#[export] Program Instance FetchHashRequest_fields : Fields FetchHashRequest := {|
  to_fields m := [fh_chunk_id m; fh_file_path m];
  of_fields fs := match fs with [a; b] => Some (mkFetchHash a b) | _ => None end
|}.
Next Obligation. by intros []. Qed.
Next Obligation.
  intros m (? & ?). eexists _, []. rewrite app_nil_r.
  split_and!; [done|simpl; lia|small_all|simpl; lia|done].
Qed.

#[export] Program Instance ReplicateChunkRequest_fields : Fields ReplicateChunkRequest := {|
  to_fields m := [rq_chunk_id m; rq_target_server_ip m; show_Z (rq_target_server_port m);
                  show_Z (rq_target_transfer_port m); rq_filename m];
  of_fields fs := match fs with
    | [a; b; c; d; e] =>
        p ← get_int c; q ← get_int d; Some (mkReplicate a b p q e)
    | _ => None end
|}.
Next Obligation. intros []. cbn -[get_int show_Z]. by rewrite !get_put_int. Qed.
Next Obligation.
  intros m (? & ? & ? & ? & ?). eexists _, []. rewrite app_nil_r.
  split_and!; [done|simpl; lia|small_all|simpl; lia|done].
Qed.

#[export] Program Instance ReplicateChunkResponse_fields : Fields ReplicateChunkResponse := {|
  to_fields m := [put_bool (rr_success m); rr_error_message m; rr_file_path m];
  of_fields fs := match fs with
    | [a; b; c] => s ← get_bool a; Some (mkReplicateResponse s b c) | _ => None end
|}.
Next Obligation. intros []. simpl. by rewrite get_put_bool. Qed.
Next Obligation.
  intros m (? & ?). eexists _, []. rewrite app_nil_r.
  split_and!; [done|simpl; lia|small_all|simpl; lia|done].
Qed.

#[export] Program Instance FetchHashResponse_fields : Fields FetchHashResponse := {|
  to_fields m := [put_bool (hr_success m); hr_chunk_id m; hr_hash m; hr_error_message m;
                  show_Z (hr_active_connections m)] ++ put_float (hr_load_score m);
  of_fields fs := match fs with
    | [a; b; c; d; e; x; y; z] =>
        s ← get_bool a; n ← get_int e; f ← get_float x y z;
        Some (mkFetchHashResponse s b c d f n)
    | _ => None end
|}.
Next Obligation.
  intros [s b c d f n]. pose proof (get_put_float f) as Hf.
  destruct (put_float f) as [|x [|y [|z [|]]]] eqn:E; try done.
  cbn -[get_int show_Z get_float put_float]. rewrite E.
  cbn -[get_int show_Z get_float]. rewrite get_put_bool. cbn -[get_int show_Z get_float].
  rewrite get_put_int. cbn -[get_int show_Z get_float]. by rewrite Hf.
Qed.
Next Obligation.
  intros m (? & ? & ? & ? & ?). eexists _, []. rewrite app_nil_r.
  split_and!; [done|rewrite length_app, length_put_float_3; simpl; lia| |simpl; lia|done].
  apply Forall_app. split; [small_all|by apply small_put_float].
Qed.
(* ===== verification/ChunkStore.v ===== *)
(** * ChunkStore: a cluster server's chunks and its three listeners
    (src/src/cluster_server/chunk_service.cpp)

    [ChunkStorage] is the class's state together with the disk.  What the
    kernel answers to an I/O call, the clock and the host's metrics are
    arguments.  A connection is the bytes the peer sends; the result is the
    bytes sent back, the new state and whether the process terminates. *)
From Stdlib Require Import Lia SpecFloat.
From S2P Require Import Prelude.
From S2P Require Import Text.
From S2P Require Import Ordered.
From S2P Require Import Sha256.
From S2P Require Import Net.
From S2P Require Import Wire.
Local Open Scope Z_scope.

(** ** Chunk storage *)
Record ChunkStorage := mkStorage {
  storage_path : bytes;
  chunk_registry : gmap bytes bytes;     (* chunk id -> path *)
  disk_files : gmap bytes bytes;         (* path -> contents *)
  seq : Z                                (* the counter of [generate_chunk_path] *)
}.

(** What the file system answers to one operation. *)
Inductive io := IoOk | OpenFails | WriteFails (n : nat) | ReadFails | RemoveFails.

(** [ChunkStorage()]: [configured] is the storage.chunk_dir setting, and
    [usable] whether a directory can be created and written. *)
Definition default_chunk_dir : bytes := lit "/var/cluster_storage/".
Definition fallback_chunk_dir : bytes := lit "/tmp/cluster_storage/".

Definition with_slash (p : bytes) : bytes :=
  match last p with
  | Some c => if decide (c = "/"%char) then p else p ++ lit "/"
  | None => p
  end.

Definition open_storage (configured : option bytes) (usable : bytes → bool)
    (files : gmap bytes bytes) : exc ChunkStorage :=
  let p := with_slash (default default_chunk_dir configured) in
  if usable p then Val (mkStorage p ∅ files 0)
  else if usable fallback_chunk_dir then Val (mkStorage fallback_chunk_dir ∅ files 0)
  else Throw (RuntimeError (lit "Error creating storage directory")).

Definition chunk_path (dir id : bytes) (epoch_us n : Z) : bytes :=
  dir ++ lit "chunk_" ++ id ++ lit "_" ++ show_Z epoch_us ++ lit "_" ++ show_Z n ++ lit ".dat".

Definition generate_chunk_path (s : ChunkStorage) (epoch_us : Z) (id : bytes)
  : ChunkStorage * bytes :=
  (mkStorage (storage_path s) (chunk_registry s) (disk_files s) (seq s + 1),
   chunk_path (storage_path s) id epoch_us (seq s + 1)).

Definition write_file (s : ChunkStorage) (path data : bytes) : ChunkStorage :=
  mkStorage (storage_path s) (chunk_registry s) (<[path := data]> (disk_files s)) (seq s).
Definition register (s : ChunkStorage) (id path : bytes) : ChunkStorage :=
  mkStorage (storage_path s) (<[id := path]> (chunk_registry s)) (disk_files s) (seq s).

Definition store_chunk (i : io) (epoch_us : Z) (s : ChunkStorage) (id data : bytes)
  : ChunkStorage * (bool * bytes) :=
  let '(s, path) := generate_chunk_path s epoch_us id in
  match i with
  | OpenFails => (s, (false, []))
  | WriteFails n => (write_file s path (take n data), (false, []))
  | _ => (register (write_file s path data) id path, (true, path))
  end.

(** The path to read, registering the fallback when it is used. *)
Definition locate_chunk (s : ChunkStorage) (id fallback : bytes)
  : ChunkStorage * option bytes :=
  match chunk_registry s !! id with
  | Some path => (s, Some path)
  | None =>
      if decide (fallback ≠ [] ∧ is_Some (disk_files s !! fallback))
      then (register s id fallback, Some fallback)
      else (s, None)
  end.

Definition read_file (i : io) (s : ChunkStorage) (path : bytes) : bytes :=
  match i with
  | OpenFails | ReadFails => []
  | _ => default [] (disk_files s !! path)
  end.

Definition retrieve_chunk (i : io) (s : ChunkStorage) (id fallback : bytes)
  : ChunkStorage * bytes :=
  match locate_chunk s id fallback with
  | (s', Some path) => (s', read_file i s' path)
  | (s', None) => (s', [])
  end.

Definition delete_chunk (i : io) (s : ChunkStorage) (id : bytes) : ChunkStorage * bool :=
  match chunk_registry s !! id with
  | None => (s, false)
  | Some path =>
      let registry := delete id (chunk_registry s) in
      match i with
      | RemoveFails => (mkStorage (storage_path s) registry (disk_files s) (seq s), false)
      | _ => (mkStorage (storage_path s) registry (delete path (disk_files s)) (seq s), true)
      end
  end.

Definition list_chunks `{!HashOrder bytes bytes} (s : ChunkStorage) : list bytes :=
  (hash_order (chunk_registry s)).*1.

Definition get_storage_usage (s : ChunkStorage) : Z :=
  w64 (foldr Z.add 0
    (map (λ kv : bytes * bytes, Z.of_nat (length kv.2))
       (filter (λ kv : bytes * bytes, starts_with (storage_path s) kv.1 = true)
          (map_to_list (disk_files s))))).

(** ** The transfer port: [handle_connection] *)
Record Env := mkEnv {
  env_io : io;
  env_epoch : Z;
  env_cpu : spec_float;                        (* [system_monitor()] *)
  env_ram : spec_float;
  env_active : Z;                              (* [active_connections] *)
  env_deliver : bytes → Z → bytes → option bytes
    (* connect to a host and port, send a request: the bytes that come back *)
}.

Record Conn := mkConn { conn_state : ChunkStorage; conn_reply : bytes; conn_dead : bool }.

Section protocol.
Context `{!Protobuf}.
Variable e : Env.

Definition handle_store (s : ChunkStorage) (m : ChunkData) : ChunkStorage * bytes :=
  let '(s', (ok, path)) := store_chunk (env_io e) (env_epoch e) s (cd_chunk_id m) (cd_data m) in
  (s', frame (serialize (mkChunkResponse ok (cd_chunk_id m)
                (if ok then [] else lit "Failed to store chunk on disk") path))).

Definition handle_fetch (s : ChunkStorage) (m : FetchChunkRequest) : ChunkStorage * bytes :=
  let '(s', data) := retrieve_chunk (env_io e) s (fc_chunk_id m) (fc_file_path m) in
  (s', frame (serialize
     match data with
     | [] => mkFetchChunkResponse false (fc_chunk_id m) [] (lit "Chunk not found on this server")
     | _ => mkFetchChunkResponse true (fc_chunk_id m) data []
     end)).

Definition handle_hash (s : ChunkStorage) (m : FetchHashRequest) : ChunkStorage * bytes :=
  let '(s', data) := retrieve_chunk (env_io e) s (fh_chunk_id m) (fh_file_path m) in
  (s', frame (serialize
     match data with
     | [] => mkFetchHashResponse false (fh_chunk_id m) []
               (lit "Chunk not found on this server") (S754_zero false) 0
     | _ => mkFetchHashResponse true (fh_chunk_id m) (sha256 data) []
               (SFadd 24 128 (env_cpu e) (env_ram e)) (env_active e)
     end)).

(** The target's answer to a replicated chunk. *)
Definition replicate_result (answer : option bytes) : ReplicateChunkResponse :=
  match answer with
  | None => mkReplicateResponse false (lit "Failed to connect to target cluster server") []
  | Some reply =>
      match read_frame reply with
      | None => mkReplicateResponse false [] []
      | Some (body, _) =>
          let '(r, parsed) := parse_into body : ChunkResponse * bool in
          if parsed && cr_success r then mkReplicateResponse true [] (cr_file_path r)
          else mkReplicateResponse false
                 (lit "Target server rejected chunk: " ++ cr_error_message r) []
      end
  end.

Definition handle_replicate (s : ChunkStorage) (m : ReplicateChunkRequest)
  : ChunkStorage * bytes :=
  let '(s', data) := retrieve_chunk (env_io e) s (rq_chunk_id m) [] in
  (s', frame (serialize
     match data with
     | [] => mkReplicateResponse false (lit "Chunk not found locally to replicate") []
     | _ =>
         let p := if decide (rq_target_transfer_port m = 0) then 8180
                  else rq_target_transfer_port m in
         let msg := mkChunkData (rq_chunk_id m) (rq_filename m) data in
         replicate_result (env_deliver e (rq_target_server_ip m) p (request 1 (serialize msg)))
     end)).

(** A message that does not parse throws: nothing is answered. *)
Definition on_message {M} `{Codec M} (handler : ChunkStorage → M → ChunkStorage * bytes)
    (s : ChunkStorage) (body : bytes) : Conn :=
  match parse body with
  | None => mkConn s [] false
  | Some m => let '(s', reply) := handler s m in mkConn s' reply false
  end.

Definition ok_reply : bytes := lit "OK" ++ [nl].

Definition dispatch (type : Z) (s : ChunkStorage) (body : bytes) : Conn :=
  if decide (type = 1) then on_message handle_store s body
  else if decide (type = 2) then on_message handle_fetch s body
  else if decide (type = 3) then on_message handle_hash s body
  else if decide (type = 4) then on_message handle_replicate s body
  else mkConn s [] false.

Definition handle_connection (s : ChunkStorage) (input : bytes) : Conn :=
  match recv_exact 4 input with
  | None => mkConn s [] false
  | Some (first4, input) =>
      if decide (first4 = lit "DEAD" ∨ first4 = lit "KILL") then mkConn s ok_reply true
      else
        match recv_exact 4 input with
        | None => mkConn s [] false
        | Some (len_bytes, input) =>
            if decide (of_be32 first4 = 99) then mkConn s ok_reply true
            else
              match recv_exact (Z.to_nat (of_be32 len_bytes)) input with
              | None => mkConn s [] false
              | Some (body, _) => dispatch (of_be32 first4) s body
              end
        end
  end.
End protocol.

(** ** The main port: [emergency_listener] *)
(** The process exits, replaces itself ([execv]), or goes on; what it sends. *)
Inductive emergency :=
  | Terminated (reply : bytes)
  | Reexecuted (reply : bytes)
  | Answered (s : ChunkStorage) (reply : bytes).

Definition handle_emergency (i : io) (s : ChunkStorage) (msg : bytes) : emergency :=
  match msg with
  | [] => Answered s []
  | _ =>
    if contains (lit "DEAD") msg || contains (lit "KILL") msg then Terminated ok_reply
    else if contains (lit "RESTART") msg then Reexecuted ok_reply
    else if contains (lit "DELETE_CHUNK ") msg then
      let id := match read_word (drop 13 msg) with Some (w, _) => w | None => [] end in
      let '(s', ok) := delete_chunk i s id in
      Answered s' ((if ok : bool then lit "SUCCESS" else lit "ERROR") ++ [nl])
    else Answered s []
  end.

(** ** The public port: [handle_public_connection] *)

(** Bytes up to a newline, at most 255; [None]: the peer closed first. *)
Definition read_request_line (input : bytes) : option bytes :=
  let l := take_while (λ c, negb (bool_decide (c = nl))) input in
  if (255 <=? length l)%nat then Some (take 255 l)
  else match drop_while (λ c, negb (bool_decide (c = nl))) input with
       | [] => None
       | _ => Some l
       end.

Definition unique_chunk_id (file id : bytes) : bytes := file ++ lit "_chunk_" ++ id.

Definition handle_public_connection (i : io) (s : ChunkStorage) (input : bytes)
  : ChunkStorage * bytes :=
  match read_request_line input with
  | None => (s, [])
  | Some req =>
      if starts_with (lit "GET_CHUNK ") req then
        let '(id, rest) := default ([], []) (read_word (drop 10 req)) in
        let '(file, _) := default ([], []) (read_word rest) in
        let '(s', data) := retrieve_chunk i s (unique_chunk_id file id) [] in
        (s', match data with
             | [] => lit "ERROR: Chunk not found" ++ [nl]
             | _ => lit "CHUNK_SIZE " ++ show_nat (length data) ++ [nl] ++ data
             end)
      else (s, [])
  end.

——————

_What is being asked_:
From the material above, copy exactly the lines between the line holding "(** ** The transfer" and the line holding "match read_frame reply with", inclusive, and only those.

_Solution_:
(** ** The transfer port: [handle_connection] *)
Record Env := mkEnv {
  env_io : io;
  env_epoch : Z;
  env_cpu : spec_float;                        (* [system_monitor()] *)
  env_ram : spec_float;
  env_active : Z;                              (* [active_connections] *)
  env_deliver : bytes → Z → bytes → option bytes
    (* connect to a host and port, send a request: the bytes that come back *)
}.

Record Conn := mkConn { conn_state : ChunkStorage; conn_reply : bytes; conn_dead : bool }.

Section protocol.
Context `{!Protobuf}.
Variable e : Env.

Definition handle_store (s : ChunkStorage) (m : ChunkData) : ChunkStorage * bytes :=
  let '(s', (ok, path)) := store_chunk (env_io e) (env_epoch e) s (cd_chunk_id m) (cd_data m) in
  (s', frame (serialize (mkChunkResponse ok (cd_chunk_id m)
                (if ok then [] else lit "Failed to store chunk on disk") path))).

Definition handle_fetch (s : ChunkStorage) (m : FetchChunkRequest) : ChunkStorage * bytes :=
  let '(s', data) := retrieve_chunk (env_io e) s (fc_chunk_id m) (fc_file_path m) in
  (s', frame (serialize
     match data with
     | [] => mkFetchChunkResponse false (fc_chunk_id m) [] (lit "Chunk not found on this server")
     | _ => mkFetchChunkResponse true (fc_chunk_id m) data []
     end)).

Definition handle_hash (s : ChunkStorage) (m : FetchHashRequest) : ChunkStorage * bytes :=
  let '(s', data) := retrieve_chunk (env_io e) s (fh_chunk_id m) (fh_file_path m) in
  (s', frame (serialize
     match data with
     | [] => mkFetchHashResponse false (fh_chunk_id m) []
               (lit "Chunk not found on this server") (S754_zero false) 0
     | _ => mkFetchHashResponse true (fh_chunk_id m) (sha256 data) []
               (SFadd 24 128 (env_cpu e) (env_ram e)) (env_active e)
     end)).

(** The target's answer to a replicated chunk. *)
Definition replicate_result (answer : option bytes) : ReplicateChunkResponse :=
  match answer with
  | None => mkReplicateResponse false (lit "Failed to connect to target cluster server") []
  | Some reply =>
      match read_frame reply with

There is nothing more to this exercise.